Her mother’s hand tightened on her arm.
‘Shona?’ she said.
‘Ah…’ the doctor pushed his glasses back up the bridge of his nose as the door to the room opened and raised his pencilled hand as if he were waving down a taxi. ‘Nurse? Here… nurse could you please… ?’ he steered the pretty blonde girl towards the X-ray screen and proceeded to recap everything he’d just told Shona and her mother. Apparently. She couldn’t quite remember all the little details now. When he’d finished talking to the nurse, he looked back towards the two women. ‘And perhaps a cup of tea might go some way to er…’ she noticed the doctor wasn’t particularly good at finishing off his sentences. Normally she’d help. She was good like that. But he was a professional, he should have paid more attention to conversation techniques at doctor school… what was it called? Ah yes, Medical School. She smiled thinly and nodded. Yes, a cup of tea did sound rather nice.
‘I don’t understand what you were doing out there so early on in the morning,’ Shona’s mother handed her a fat plastic cup of something hot. ‘She put sugar in. Did you want sugar? I think it’s probably best under the circumstances, the nurse thought so. I think so…don’t you? It’ll help. Only, wait a bit – it’s too hot right now.’
Shona sighed and pulled at her sweat top. ‘We were out running. Jogging,’ she told her mother, and then added just to make sure she understood, ‘we jog.’ She felt like adding “you jog, they jog, we jog…I have jogged…”

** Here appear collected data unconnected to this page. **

(** A setup that failed half way: the stream was obtained, the audio context
    was not; [stop] stops both tracks of the stream and clears the ref. *)
Example stop_after_partial_setup :
  let h := {| result := emptyResult; isActive := false; isActiveRef := false;
              audioContextRef := None; analyserRef := None; rafRef := None;
              streamRef := Some {| streamId := 1; getTracks := [7; 8]%nat |};
              sourceRef := None; isMountedRef := true |} in
  let b := {| liveTracks := {[ 7%nat; 8%nat; 9%nat ]}; connectedSources := ∅;
              closedContexts := ∅; pendingFrames := ∅ |} in
  streamRef (fst (stop (h, b))) = None
  /\ liveTracks (snd (stop (h, b))) = {[ 9%nat ]}.
Proof. cbv zeta. split; [reflexivity|]. cbn. unfold stopTracks. cbn. set_solver. Qed.

End UsePitchDetectionSpec.

(** * Part III: further properties of the same files *)

(** ** The lag the estimator settles on *)
Module PitchDetectorRange.
Import PitchDetector.
Local Open Scope float_scope.

(** The lag loop keeps the candidate it was given or picks one of the lags
    it visits. *)
Lemma autocorrelate_lag (buffer : list float) (maxSamples : nat) :
  forall (count offset : nat) (best : Z * float),
    fst (autocorrelate buffer maxSamples offset count best) = fst best
    \/ exists lag : nat,
        (offset <= lag < offset + count)%nat
        /\ fst (autocorrelate buffer maxSamples offset count best) = Z.of_nat lag.
Proof.
  induction count as [|count IH]; intros offset best; simpl.
  - left. reflexivity.
  - destruct (IH (S offset) (tryOffset buffer maxSamples offset best)) as [H | (lag & Hl & H)].
    + rewrite H. unfold tryOffset.
      destruct (snd best <? _).
      * right. exists offset. split; [lia | reflexivity].
      * left. reflexivity.
    + right. exists lag. split; [lia | exact H].
Qed.

(** X1. Whatever the samples, [detectPitch] answers 0 or the sample rate
    divided by a lag [k] with [1 <= k < floor(size / 2)]: no frequency comes
    from a lag of 0 or from a lag of half the buffer or more. *)
Theorem detectPitch_lag_range (sampleRate : float) (buffer : list float) :
  detectPitch sampleRate buffer = 0
  \/ exists lag : nat,
      (1 <= lag < List.length buffer / 2)%nat
      /\ detectPitch sampleRate buffer = sampleRate / of_nat lag.
Proof.
  unfold detectPitch.
  destruct (rmsGate buffer); [left; reflexivity|].
  set (m := (List.length buffer / 2)%nat).
  destruct (autocorrelate_lag buffer m (m - 1) 1 ((-1)%Z, 0)) as [H | (lag & Hl & H)];
    destruct (autocorrelate buffer m 1 (m - 1) ((-1)%Z, 0)) as [bestOffset bestCorrelation];
    simpl in H; subst bestOffset.
  - left. reflexivity.
  - destruct ((Z.of_nat lag =? -1)%Z || (bestCorrelation <? 0.3)).
    + left. reflexivity.
    + right. exists lag. split; [lia | reflexivity].
Qed.

End PitchDetectorRange.

(** ** The pitch buffer *)
Module PitchBufferSpec.
Import PitchBuffer.

(** The last [n] elements of a list. *)
Definition lastn {A : Type} (n : nat) (l : list A) : list A :=
  skipn (List.length l - n) l.

Lemma lastn_all {A : Type} (n : nat) (l : list A) :
  (List.length l <= n)%nat -> lastn n l = l.
Proof.
  intros H. unfold lastn. replace (List.length l - n)%nat with 0%nat by lia.
  reflexivity.
Qed.

Lemma lastn_length {A : Type} (n : nat) (l : list A) :
  List.length (lastn n l) = Nat.min n (List.length l).
Proof. unfold lastn. rewrite List.length_skipn. lia. Qed.

Lemma tl_skipn {A : Type} (l : list A) : tl l = skipn 1 l.
Proof. destruct l; reflexivity. Qed.

(** Dropping a prefix that the last [n] elements do not reach changes
    nothing. *)
Lemma lastn_skipn_app {A : Type} (n k : nat) (x y : list A) :
  (k <= List.length x)%nat ->
  (k <= List.length x + List.length y - n)%nat ->
  lastn n (skipn k x ++ y) = lastn n (x ++ y).
Proof.
  intros Hk Hn. unfold lastn.
  rewrite !List.length_app, List.length_skipn.
  replace (List.length x + List.length y - n)%nat
    with ((List.length x - k + List.length y - n) + k)%nat by lia.
  rewrite <- List.skipn_skipn.
  rewrite (List.skipn_app k x y).
  replace (k - List.length x)%nat with 0%nat by lia.
  reflexivity.
Qed.

Lemma slice_from_lastn {A : Type} (l : list A) (n : Z) :
  (0 < n)%Z -> Js.slice_from l (- n) = lastn (Z.to_nat n) l.
Proof.
  intros Hn. unfold Js.slice_from, lastn.
  destruct (Z.ltb_spec (- n) 0); [|lia].
  f_equal. lia.
Qed.

Lemma slice_from_zero {A : Type} (l : list A) : Js.slice_from l (- 0) = l.
Proof.
  unfold Js.slice_from. change (- 0)%Z with 0%Z.
  destruct (Z.ltb_spec 0 0); [lia|].
  replace (Z.to_nat (Z.min 0 (Z.of_nat (List.length l)))) with 0%nat by lia.
  reflexivity.
Qed.

(** One [add] on a buffer within its bound. *)
Lemma add_within (p : PitchPoint.PitchPoint) (b : PitchBuffer) :
  (0 <= maxSize b)%Z ->
  (Z.of_nat (List.length (buffer b)) <= maxSize b)%Z ->
  buffer (add p b) = lastn (Z.to_nat (maxSize b)) (buffer b ++ [p])
  /\ maxSize (add p b) = maxSize b.
Proof.
  intros H0 Hlen. unfold add. cbv zeta.
  rewrite List.length_app. simpl List.length.
  destruct (Z.gtb_spec (Z.of_nat (List.length (buffer b) + 1)) (maxSize b)) as [Hgt | Hle];
    cbn [buffer maxSize]; split; try reflexivity.
  - rewrite tl_skipn. unfold lastn. f_equal.
    rewrite List.length_app. simpl. lia.
  - symmetry. apply lastn_all. rewrite List.length_app. simpl. lia.
Qed.

Definition addAll (points : list PitchPoint.PitchPoint) (b : PitchBuffer) : PitchBuffer :=
  fold_left (fun b p => add p b) points b.

(** X2. A buffer within its bound is a sliding window: after any sequence of
    [add] it holds the last [maxSize] points of what it held followed by what
    was added, in order, and [maxSize] is unchanged. *)
Theorem add_sliding_window (points : list PitchPoint.PitchPoint) (b : PitchBuffer) :
  (0 <= maxSize b)%Z ->
  (Z.of_nat (List.length (buffer b)) <= maxSize b)%Z ->
  getBuffer (addAll points b) = lastn (Z.to_nat (maxSize b)) (buffer b ++ points)
  /\ maxSize (addAll points b) = maxSize b.
Proof.
  revert b. induction points as [|p points IH]; intros b H0 Hlen.
  - unfold addAll, getBuffer. cbn [fold_left]. rewrite List.app_nil_r.
    split; [|reflexivity].
    symmetry. apply lastn_all. lia.
  - destruct (add_within p b H0 Hlen) as [Hb Hm].
    unfold addAll. cbn [fold_left]. fold (addAll points (add p b)).
    destruct (IH (add p b)) as [IHb IHm].
    + rewrite Hm. exact H0.
    + rewrite Hm, Hb, lastn_length. lia.
    + split; [|congruence].
      unfold getBuffer in *. rewrite IHb, Hm, Hb.
      unfold lastn at 2.
      rewrite lastn_skipn_app by (rewrite List.length_app; simpl; lia).
      rewrite <- List.app_assoc. reflexivity.
Qed.

Definition samplePoint (t : float) : PitchPoint.PitchPoint :=
  {| PitchPoint.timestamp := t; PitchPoint.frequency := 440;
     PitchPoint.note := Some "A"%string; PitchPoint.cents := 0;
     PitchPoint.confidence := 1; PitchPoint.octave := 4 |}.

Lemma add_sliding_window_witness :
  (0 <= maxSize (create 2))%Z
  /\ (Z.of_nat (List.length (buffer (create 2))) <= maxSize (create 2))%Z
  /\ getBuffer (addAll [samplePoint 1; samplePoint 2; samplePoint 3] (create 2))
     = [samplePoint 2; samplePoint 3].
Proof.
  assert (H0 : (0 <= maxSize (create 2))%Z) by (simpl; lia).
  assert (H1 : (Z.of_nat (List.length (buffer (create 2))) <= maxSize (create 2))%Z)
    by (simpl; lia).
  split; [exact H0|]. split; [exact H1|].
  exact (proj1 (add_sliding_window
                  [samplePoint 1; samplePoint 2; samplePoint 3] (create 2) H0 H1)).
Defined.

Lemma add_at_bound_length (p : PitchPoint.PitchPoint) (b : PitchBuffer) :
  (maxSize b <= Z.of_nat (List.length (buffer b)))%Z ->
  List.length (buffer (add p b)) = List.length (buffer b)
  /\ maxSize (add p b) = maxSize b.
Proof.
  intros H. unfold add. cbv zeta. rewrite List.length_app. simpl List.length.
  destruct (Z.gtb_spec (Z.of_nat (List.length (buffer b) + 1)) (maxSize b)); [|lia].
  cbn [buffer maxSize]. split; [|reflexivity].
  rewrite tl_skipn, List.length_skipn, List.length_app. simpl. lia.
Qed.

(** X3. [add] shifts one point out at most: a buffer that holds [maxSize]
    points or more (after [import], which does not trim, or after
    [setMaxSize(0)]) keeps exactly its size under any sequence of [add]; an
    over-full buffer is never brought back under its bound. *)
Theorem add_never_trims (points : list PitchPoint.PitchPoint) (b : PitchBuffer) :
  (maxSize b <= Z.of_nat (List.length (buffer b)))%Z ->
  getSize (addAll points b) = getSize b.
Proof.
  revert b. induction points as [|p points IH]; intros b H; [reflexivity|].
  destruct (add_at_bound_length p b H) as [Hl Hm].
  unfold addAll. cbn [fold_left]. fold (addAll points (add p b)).
  rewrite IH by (rewrite Hm, Hl; exact H).
  unfold getSize. exact Hl.
Qed.

(** A buffer of three points under a bound of one, as [import] makes it. *)
Definition overfull : PitchBuffer :=
  import {| notes := Some [samplePoint 1; samplePoint 2; samplePoint 3];
            dataMaxSize := Some 1%Z; dataTimestamp := None |} (create 250).

Lemma add_never_trims_witness :
  (maxSize overfull <= Z.of_nat (List.length (buffer overfull)))%Z
  /\ getSize (addAll [samplePoint 4; samplePoint 5] overfull) = getSize overfull.
Proof.
  assert (H : (maxSize overfull <= Z.of_nat (List.length (buffer overfull)))%Z)
    by (simpl; lia).
  split; [exact H|].
  exact (add_never_trims [samplePoint 4; samplePoint 5] overfull H).
Defined.

(** X4. [setMaxSize(size)] for [size >= 1] keeps the last [size] points; for
    [size = 0] it keeps every point, since [slice(-0)] is the whole array:
    the buffer is then larger than its new bound. *)
Theorem setMaxSize_keeps (size : Z) (b : PitchBuffer) :
  (0 <= size)%Z ->
  buffer (setMaxSize size b)
  = (if (size =? 0)%Z then buffer b else lastn (Z.to_nat size) (buffer b))
  /\ maxSize (setMaxSize size b) = size.
Proof.
  intros Hs. unfold setMaxSize.
  destruct (Z.gtb_spec (Z.of_nat (List.length (buffer b))) size) as [Hgt | Hle];
    cbn [buffer maxSize]; (split; [|reflexivity]).
  - destruct (Z.eqb_spec size 0) as [-> | Hne].
    + apply slice_from_zero.
    + apply slice_from_lastn. lia.
  - destruct (Z.eqb_spec size 0); [reflexivity|].
    symmetry. apply lastn_all. lia.
Qed.

Lemma setMaxSize_keeps_witness :
  (0 <= 0)%Z
  /\ buffer (setMaxSize 0 (addAll [samplePoint 1; samplePoint 2] (create 250)))
     = [samplePoint 1; samplePoint 2].
Proof.
  assert (H : (0 <= 0)%Z) by lia.
  split; [exact H|].
  exact (proj1 (setMaxSize_keeps 0
                  (addAll [samplePoint 1; samplePoint 2] (create 250)) H)).
Defined.

(** X5. [getRecentNotes(count)] returns the last [count] points for
    [count >= 1] (all of them when there are fewer), and all points, not
    none, for [count = 0]. *)
Theorem getRecentNotes_last (count : Z) (b : PitchBuffer) :
  (0 <= count)%Z ->
  getRecentNotes count b
  = if (count =? 0)%Z then buffer b else lastn (Z.to_nat count) (buffer b).
Proof.
  intros Hc. unfold getRecentNotes.
  destruct (Z.eqb_spec count 0) as [-> | Hne].
  - apply slice_from_zero.
  - apply slice_from_lastn. lia.
Qed.

Lemma getRecentNotes_last_witness :
  (0 <= 2)%Z
  /\ getRecentNotes 2 (addAll [samplePoint 1; samplePoint 2; samplePoint 3] (create 250))
     = [samplePoint 2; samplePoint 3].
Proof.
  assert (H : (0 <= 2)%Z) by lia.
  split; [exact H|].
  exact (getRecentNotes_last 2
           (addAll [samplePoint 1; samplePoint 2; samplePoint 3] (create 250)) H).
Defined.

(** X6. What [export] writes, [import] reads back: importing the export of a
    buffer whose [maxSize] is not 0 into any other buffer makes that buffer
    equal to the exported one.  (A [maxSize] of 0 is falsy and is not taken
    over.) *)
Theorem import_export (now : Z) (b target : PitchBuffer) :
  maxSize b <> 0%Z -> import (export now b) target = b.
Proof.
  intros Hm. unfold import, export. cbn [notes dataMaxSize Js.or_Z].
  destruct (Z.eqb_spec (maxSize b) 0); [contradiction|].
  destruct b; reflexivity.
Qed.

Lemma import_export_witness :
  maxSize (addAll [samplePoint 1; samplePoint 2] (create 250)) <> 0%Z
  /\ import (export 99 (addAll [samplePoint 1; samplePoint 2] (create 250))) (create 10)
     = addAll [samplePoint 1; samplePoint 2] (create 250).
Proof.
  assert (H : maxSize (addAll [samplePoint 1; samplePoint 2] (create 250)) <> 0%Z)
    by (simpl; lia).
  split; [exact H|].
  exact (import_export 99 _ (create 10) H).
Defined.

End PitchBufferSpec.

(** ** The life cycle of the PitchDetector *)
Module PitchDetectorLifecycleSpec.
Import UsePitchDetection PitchDetectorLifecycle.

It was getting stuffy in the room. The window was closed, the doctor had long gone and the machines linked up to Clive’s body were gently blipping. Surely that was a good thing? She knew from episodes of Casualty and Pet rescue that a machine that blipped was preferable over a machine that gave off a constant drone. What was it called again, flatlining? She almost wanted to laugh again. It sounded just like something Clive was often asked if he did, along with the usual building jobs. Dry-walling. Floor-screeding. Flat-lining. Just something he might do.

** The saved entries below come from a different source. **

(** * CoffeeOrderBuilder: a shallow embedding of [main.py]

    The builder of [main.py] is a mutable Python object whose [syrups]
    attribute refers to a mutable [set]; [build] returns a frozen
    [CoffeeOrder].  The embedding keeps that shape: a heap of objects
    (sets and orders), the builder's attributes as a record whose
    [syrups] field is a heap location, and every method as a computation
    in a state-and-exception monad. *)

From Stdlib Require Import ZArith Lia Floats.
From stdpp Require Import base gmap sets list strings sorting pretty.

Local Open Scope string_scope.
Local Open Scope Z_scope.

(** ** Python numbers

    [int] is unbounded, [float] is IEEE 754 binary64; the kernel's
    primitive floats are the same format with the same rounding. *)

Inductive num : Type :=
  | Int (z : Z)
  | Float (f : float).

(** Conversion of an [int] operand in mixed arithmetic.  Below [2^63] in
    magnitude it rounds to nearest-even as Python does; every integer of
    the catalogue, and forty times any number of syrups a set can hold in
    memory, is below [2^53] and converts exactly.  (Beyond [2^63] the
    primitive conversion wraps, where Python goes on rounding.) *)
Definition float_of_int (z : Z) : float :=
  if z <? 0 then PrimFloat.opp (PrimFloat.of_uint63 (Uint63.of_Z (- z)))
  else PrimFloat.of_uint63 (Uint63.of_Z z).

‘I’m fine,’ she told her mother as she stretched a hand out to her again. ‘I get it. I know they can’t tell me anything yet. We have to wait and see what he’s like when he wakes up. If he wakes up.’ Her mother’s hand reached out to her at the ‘If’ and she knew she should reassure her again that she was fine but what was the point? It was just something you said anyway. She wasn’t really fine at all. Things hadn’t been fine for ages. Why should they be any different now?
‘So what… um…when did you start jogging, love?’ Shona could hear the disquiet in her mother’s voice. But she needed to know. She had a right – didn’t she? Probably. ‘Only I don’t remember you mentioning it before…. I mean did Clive persuade you to join him? Did you both decide that… um… when…did you…’
‘It seemed like an ideal solution,’ Shona shut her up; it really wasn’t the right time to be around two people who couldn’t finish a sentence. ‘I mean, what else was I supposed to do? Hire a private detective and get him followed? I’d have to find one who could keep up for starters, wouldn’t I? Oh no, if he’s got the balls to have an affair, then I want to be the one to see who she bloody well is – I don’t need the world and his wife finding out before me, thank you very much!’ She wondered why her face felt wet and warm. Perhaps it was the stupid central heating or air conditioning systems they had in this place.
‘Here,’ her mother shook out a tissue from the box by Clive’s bed and handed it to her. ‘I know how difficult this must be for you, pet.’
‘Yeah?’ Shona blew her nose angrily then threw the soggy remains at her comatose husband before leaving the room.